Lemma accept_step_weak k s s' : weak s → accept_step k true s = Some s' → weak s'.
Proof.
  intros W Hs. unfold accept_step in Hs. destruct (acceptor k s) as [| | |j|j|j|j|] eqn:Hpc; try done.
  - destruct (th_stopping s); injection Hs as <-; (apply accept_idle_weak; [done|by rewrite Hpc|done]).
  - injection Hs as <-. apply accept_idle_weak; [done|by rewrite Hpc|by destruct (th_stopping s)].
  - injection Hs as <-. by apply accept_new_weak.
  - injection Hs as <-. next_stage k (A_Listed j) j.
  - injection Hs as <-. next_stage k (A_WriterUp j) j.
  - injection Hs as <-. next_stage k (A_WriterSet j) j.
  - injection Hs as <-. next_stage k (A_ReaderUp j) j.
Qed.

(** ** Progress *)

Lemma flagged_dec s : none_flagged s = true ∨ ∃ i l, link s i = Some l ∧ lk_reader l = T_Flagged.
Proof.
  destruct (none_flagged s) eqn:E; [by left|right]. unfold none_flagged in E.
  apply not_true_iff_false in E. rewrite forallb_forall in E.
  destruct (decide (Exists (λ l, lk_reader l = T_Flagged) (th_links s))) as [He|Hn].
  - apply Exists_exists in He as (l & [i Hi]%list_elem_of_lookup & Hl). by exists i, l.
  - exfalso. apply E. intros l Hl%list_elem_of_In. apply negb_true_iff, bool_decide_eq_false. intros Hr.
    apply Hn, Exists_exists. eauto.
Qed.

Section schedule.
Context (careful : bool).

Definition can_act (s : Threads) : Prop := ∃ a s', act careful a s = Some s'.

Lemma accept_can_act k s : acceptor k s ≠ A_Done → can_act s.
Proof.
  intros Hd. exists (Act_Accept k). cbn. unfold accept_step. destruct (acceptor k s); try done; eauto.
  destruct (th_stopping s); eauto.
Qed.

Lemma reader_can_act s i l :
  link s i = Some l → lk_reader l ≠ T_Unborn → lk_reader l ≠ T_Done → can_act s.
Proof.
  intros Hl H1 H2. exists (Act_Reader i). cbn. unfold reader_step. rewrite Hl. cbn.
  destruct (lk_reader l); try done; eauto. destruct (lk_retirement_queued l); eauto.
Qed.

Lemma reaper_can_act s :
  weak s → th_stop s = SP_JoinReaper → th_reaper s ≠ RP_Exited → can_act s.
Proof.
  intros W Hp HE. destruct (w_stages _ W) as [G1 G2 G3 G4 G5 G6 G7]. rewrite Hp in *. cbn [stop_rank] in *.
  assert (A1 : th_accept_node s = A_Done) by (apply G3; lia). assert (A2 : th_accept_client s = A_Done) by (apply G4; lia).
  assert (Hat : ∀ i, at_reaper (th_reaper s) i = true → ∃ l, link s i = Some l ∧ stored_born l).
  { intros i Hi. destruct (w_known _ W i) as [l Hl]; [unfold known; auto|]. exists l. split; [done|by apply (w_link _ W i)]. }
  unfold can_act. destruct (th_reaper s) as [|i|i|i|i|] eqn:Er; [| | | | |done].
  - destruct (th_retired_node s) eqn:En; [|exists Act_Reaper; cbn; unfold reaper_step; rewrite Er, En; eauto].
    destruct (th_retired_client s) eqn:Ec; [|exists Act_Reaper; cbn; unfold reaper_step; rewrite Er, En, Ec; eauto].
    destruct (flagged_dec s) as [Hn|(i & l & Hl & Hr)]; [|by apply (reader_can_act s i l Hl); rewrite Hr].
    exists Act_Reaper. cbn. unfold reaper_step. rewrite Er, En, Ec, Hn, G6, orb_true_r by lia. eauto.
  - exists Act_Reaper. cbn. unfold reaper_step. rewrite Er. eauto.
  - destruct (Hat i) as (l & Hl & B1 & _); [cbn; apply Nat.eqb_refl|].
    destruct (lk_reader_joinable l) eqn:Ej.
    + destruct (decide (lk_reader l = T_Done)) as [Hd|Hd].
      * exists Act_Reaper. cbn. unfold reaper_step. rewrite Er, A1, A2, Hl, Ej, orb_true_r, bool_decide_true by done. eauto.
      * apply (reader_can_act s i l); [done| |done]. intros E. specialize (B1 eq_refl). by rewrite E in B1.
    + exists Act_Reaper. cbn. unfold reaper_step. rewrite Er, A1, A2, Hl, Ej, orb_true_r. eauto.
  - destruct (Hat i) as (l & Hl & _ & B2 & _); [cbn; apply Nat.eqb_refl|].
    destruct (lk_writer_joinable l) eqn:Ej.
    + destruct (B2 eq_refl) as [Hw|Hw].
      * exists (Act_Writer i). cbn. unfold writer_step. rewrite Hl. cbn. rewrite Hw. eauto.
      * exists Act_Reaper. cbn. unfold reaper_step. rewrite Er, Hl, Ej, bool_decide_true by done. eauto.
    + exists Act_Reaper. cbn. unfold reaper_step. rewrite Er, Hl, Ej. eauto.
  - exists Act_Reaper. cbn. unfold reaper_step. rewrite Er. eauto.
Qed.

Lemma stop_can_act s : weak s → th_stop s ≠ SP_Returned → can_act s.
Proof.
  intros W Hne.
  assert (Hstop : ∀ s', stop_step s = Some s' → can_act s) by (intros s' H; by exists Act_Stop, s').
  unfold stop_step in Hstop. destruct (th_stop s) as [| | | | | | | |[|i l]|i l|i l| | | | |] eqn:Hp; try (eapply Hstop; reflexivity).
  - destruct (th_accept_node s) eqn:Ea; try (by apply (accept_can_act K_Node); cbn; rewrite Ea). by eapply Hstop.
  - destruct (th_accept_client s) eqn:Ea; try (by apply (accept_can_act K_Client); cbn; rewrite Ea). by eapply Hstop.
  - destruct (w_known _ W i) as [l0 Hl]; [do 4 right; rewrite Hp; apply elem_of_cons; by left|]. rewrite Hl in Hstop. cbn in Hstop.
    destruct (lk_retirement_queued l0); by eapply Hstop.
  - destruct (th_core_exited s) eqn:Ee; [by eapply Hstop|]. exists Act_CoreExit. cbn. unfold core_exit. rewrite Ee.
    rewrite (g_posted _ (w_stages _ W)) by (rewrite Hp; cbn; lia). cbn. eauto.
  - destruct (decide (th_reaper s = RP_Exited)) as [E|]; [|by apply reaper_can_act]. rewrite E in Hstop. by eapply Hstop.
  - done.
Qed.

(** ** Termination *)

(** What is left to do: of [stop()]'s statements, of its loop, of everything else.
    A connection in a queue still has to go through the reaper's five statements. *)
Definition loop_work (pc : StopPc) : nat :=
  match pc with
  | SP_StopConn l => 3 * length l
  | SP_Retire _ l => 3 * length l + 2
  | SP_Push _ l => 3 * length l + 1
  | _ => 0
  end.
Definition reader_work (t : ThreadState) : nat :=
  match t with T_Unborn => 10 | T_Running => 9 | T_Stopped => 8 | T_Flagged => 7 | T_Done => 0 end.
Definition writer_work (t : ThreadState) : nat := match t with T_Unborn => 2 | T_Done => 0 | _ => 1 end.
Definition link_work (l : Link) : nat := b2n (negb (lk_stop l)) + reader_work (lk_reader l) + writer_work (lk_writer l).
Definition accept_work (pc : AcceptPc) : nat :=
  match pc with
  | A_Checked => 20 | A_Listed _ => 5 | A_WriterUp _ => 4 | A_WriterSet _ => 3 | A_ReaderUp _ | A_Accepted => 2
  | A_Loop => 1 | A_Done => 0
  end.
Definition reaper_work (pc : ReaperPc) : nat :=
  match pc with RP_Stop _ => 6 | RP_Reader _ => 5 | RP_Writer _ => 4 | RP_Erase _ => 3 | RP_Wait => 1 | RP_Exited => 0 end.
Definition links_work (ls : list Link) : nat := sum_list_with link_work ls.
Definition work (s : Threads) : nat :=
  links_work (th_links s) + 6 * length (th_retired_node s) + 6 * length (th_retired_client s)
  + b2n (negb (th_core_exited s)) + b2n (negb (th_posted s)) + accept_work (th_accept_node s)
  + accept_work (th_accept_client s) + reaper_work (th_reaper s).

Lemma links_work_alter i f ls l :
  ls !! i = Some l → links_work (alter f i ls) + link_work l = links_work ls + link_work (f l).
Proof.
  unfold links_work. revert i. induction ls as [|x ls IH]; intros [|i] Hi; [done|done| |].
  - injection Hi as ->. cbn. lia.
  - specialize (IH i Hi). change (alter f (S i) (x :: ls)) with (x :: alter f i ls). cbn [sum_list_with]. lia.
Qed.

Lemma links_work_le i f ls : (∀ l, link_work (f l) <= link_work l) → links_work (alter f i ls) <= links_work ls.
Proof.
  intros Hf. destruct (ls !! i) as [l|] eqn:E.
  - pose proof (links_work_alter i f ls l E). specialize (Hf l). lia.
  - replace (alter f i ls) with ls; [done|]. apply list_eq. intros k. destruct (decide (i = k)) as [->|].
    + by rewrite list_lookup_alter_eq, E.
    + by rewrite list_lookup_alter_ne.
Qed.

Lemma stop_link_work l : link_work (stop_link l) <= link_work l.
Proof. unfold link_work. cbn. lia. Qed.

(** Any step of a thread that is stopping brings the end nearer. *)
Definition nearer (s' s : Threads) : Prop :=
  stop_rank (th_stop s) < stop_rank (th_stop s') ∨
  stop_rank (th_stop s') = stop_rank (th_stop s) ∧
  (loop_work (th_stop s') < loop_work (th_stop s) ∨
   loop_work (th_stop s') = loop_work (th_stop s) ∧ work s' < work s).

(** A step outside [stop()] that lowers the rest of the work. *)
Lemma nearer_work s s' : th_stop s' = th_stop s → work s' < work s → nearer s' s.
Proof. intros E Hw. right. rewrite E. auto. Qed.

Lemma work_on_link i f s l :
  link s i = Some l → work (on_link i f s) + link_work l = work s + link_work (f l).
Proof.
  intros Hl. pose proof (links_work_alter i f (th_links s) l Hl). unfold work, on_link.
  cbn [set_links th_links th_retired_node th_retired_client th_core_exited th_posted th_accept_node th_accept_client th_reaper].
  lia.
Qed.

Lemma work_set_accept k pc s : work (set_accept k pc s) + accept_work (acceptor k s) = work s + accept_work pc.
Proof.
  unfold work. destruct k; cbn [set_accept set_reaper acceptor set_links th_links th_retired_node th_retired_client th_core_exited th_posted th_accept_node
    th_accept_client th_reaper]; lia.
Qed.
(** [devs] is what [enumerate_cuda_devices] returns; [None]: a device without an
    ordinal, which it never returns. *)
Definition bench_cuda_execution (devs : list ExecutorCapability) (calls : CudaCalls) : Act BenchResult :=
  match devs with
  | [] => mret (mkBench "local_cuda_execution" 0 0 f64_0 f64_0 f64_0 f64_0 0 false 0 "" "" "no cuda device")
  | d :: _ =>
      match xc_device_ids d with
      | [] => λ _, None
      | ordinal :: _ =>
          let task := bench_task (random 0) (random 1) "cuda-kernel" EX_Cuda [] f64_hundredth KT_VectorTransform 200000 in
          t0 ← now_millis env;
          let '(res, outstanding) := cuda_run_vector_transform calls ordinal task 0 in
          t1 ← now_millis env;
          mret (mkBench "local_cuda_execution" (t1 - t0) 0 (cr_kernel_millis res) f64_0 f64_0 f64_0
                  (cr_bytes_transferred res)
                  (cr_success res && (cr_elements res =? ct_kernel_param_n task)
                   && (cr_bytes_transferred res =? u64 (u64 (ct_kernel_param_n task * 4) * 2)) && (outstanding =? 0))
                  0 "" "cuda"
                  ("elements=" +:+ to_string (cr_elements res) +:+ " integrity=" +:+ cr_integrity_hex res
                   +:+ " outstanding_allocations=" +:+ to_string outstanding))
      end
  end.

(** ** The fabric *)

Context (fuel : nat).

(** A run with what it heard of the tasks: the ones accepted, and the answers of
    the last pass over them. *)
Record FabricBench := mkFabricBench {
  fb_result : BenchResult;
  fb_submitted : list Id128;
  fb_answers : list (Result TaskInspectResponse)
}.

------------------------------------------------------------------------

Action item => From the entries above, write out only the lines starting at the line that holds "Proof. unfold link_work. cbn. lia. Qed." and ending at the line that holds "stop_rank (th_stop s') = stop_rank", keeping both and matching them exactly.

Your solution =>
Proof. unfold link_work. cbn. lia. Qed.

(** Any step of a thread that is stopping brings the end nearer. *)
Definition nearer (s' s : Threads) : Prop :=
  stop_rank (th_stop s) < stop_rank (th_stop s') ∨
  stop_rank (th_stop s') = stop_rank (th_stop s) ∧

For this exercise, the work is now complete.